The biological feasibility of highly rough titanium coatings produced by CS was tested, showing that the CS technique provides differential surface features compared to conventional PS since this does not involve particle melting and it is just rather based on direct particle bonding when plastic deformation is produced upon impact, avoiding at the same time, any oxidation of the titanium.
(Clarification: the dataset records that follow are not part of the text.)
(** X17.  What [POST /items] stores: a 201 means that one new item was
    added under the new [_id] and nothing else changed; the item belongs
    to the requester, is active with status [active] and no views, has
    the type and category named in the body, a title of 3 to 100
    characters, a description of 10 to 1000, a location of 1 to 200, and a
    date that is not after the time of the save.  Any other answer leaves
    the database as it was. *)
Theorem created_item e user b s :
  (code (ItemRoutes.create isDate parseDate e user b s).1 = 201 →
   ∃ item,
     (ItemRoutes.create isDate parseDate e user b s).1
     = Res 201 (OneItem (oid e) item)
     ∧ items s !! oid e = None
     ∧ (ItemRoutes.create isDate parseDate e user b s).2
       = Db (<[oid e := item]> (items s)) (claims s)
     ∧ Item.createdBy item = user ∧ Item.status item = active
     ∧ Item.isActive item = true ∧ Item.views item = 0%N
     ∧ Item.createdAt item = saveTime e
     ∧ ItemRoutes.b_type b = Some (typeName (Item.type item))
     ∧ ItemRoutes.b_category b = Some (categoryName (Item.category item))
     ∧ (3 ≤ String.length (Item.title item) ≤ 100)%nat
     ∧ (10 ≤ String.length (Item.description item) ≤ 1000)%nat
     ∧ (1 ≤ String.length (Item.location item) ≤ 200)%nat
     ∧ (Item.date item ≤ saveTime e)%Z)
  ∧ (code (ItemRoutes.create isDate parseDate e user b s).1 ≠ 201 →
     (ItemRoutes.create isDate parseDate e user b s).2 = s).
Proof.
  unfold ItemRoutes.create, saveItem. cbv zeta.
  destruct (_ ≫= _) as [[[[[[title description] type] category] location] date]|]
    eqn:Hchecked; [|done].
  destruct (parseDate date) as [z|]; [|done].
  destruct (Item.schemaValid _ _) eqn:Hschema; [|done].
  destruct (items s !! oid e) eqn:Hfresh; [done|]. simpl.
  split; [|done]. intros _. eexists. split; [done|].
  destruct (ItemRoutes.requiredText 3 100 _) as [t|] eqn:Ht; [|done].
  destruct (ItemRoutes.requiredText 10 1000 _) as [d|] eqn:Hd; [|done].
  simpl in Hchecked.
  destruct (ItemRoutes.b_type b) as [ty|]; [|done]. simpl in Hchecked.
  destruct (parseEnum typeName _ ty) as [ty'|] eqn:Hty; [|done].
  destruct (ItemRoutes.b_category b) as [ca|]; [|done]. simpl in Hchecked.
  destruct (parseEnum categoryName _ ca) as [ca'|] eqn:Hca; [|done].
  simpl in Hchecked.
  destruct (match ItemRoutes.b_location b with Some _ => _ | None => _ end);
    [|done].
  simpl in Hchecked.
  destruct (match ItemRoutes.b_date b with Some _ => _ | None => _ end);
    [|done].
  simpl in Hchecked. simplify_eq.
  apply parseEnum_Some in Hty, Hca. apply requiredText_Some in Ht, Hd.
  unfold Item.schemaValid in Hschema.
  rewrite !andb_true_iff in Hschema.
  destruct Hschema as [[[[[[[_ _] _] _] Hloc] Hlen] Hdate%Z.leb_le] _].
  unfold isLength in Hlen.
  apply andb_true_iff in Hlen as [_ Hlen%Nat.leb_le].
  cbn [Item.title Item.description Item.location Item.date Item.type
       Item.category Item.createdBy Item.status Item.isActive Item.views
       Item.createdAt] in *.
  split_and!; try done; try (by rewrite ?Hty, ?Hca); try lia.
  destruct location; [done|simpl; lia].
Qed.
The use of coarse feedstock particles allowed the obtaining of highly rough surface as well as a microtexturization given by particle feedstock morphologies.

In vitro results of such developed coatings compared to a simply SB surface showed an increase of biological properties when surface roughness was increased. Cell morphology was very similar on SB surface and CS CP-Ti, showing good spreading and flattening for all observation times. Higher cell viability and cell proliferation were observed for CS coatings; they also showed higher ALP and mineralization levels in comparison with SB surfaces.

The CP-Ti coating produced by CS seems to be a good alternative to produce coatings with very good mechanical and biological properties for joint cementless prostheses application in a cost-effective way and using a friendly-environment technology compared to others, in comparison with VPS.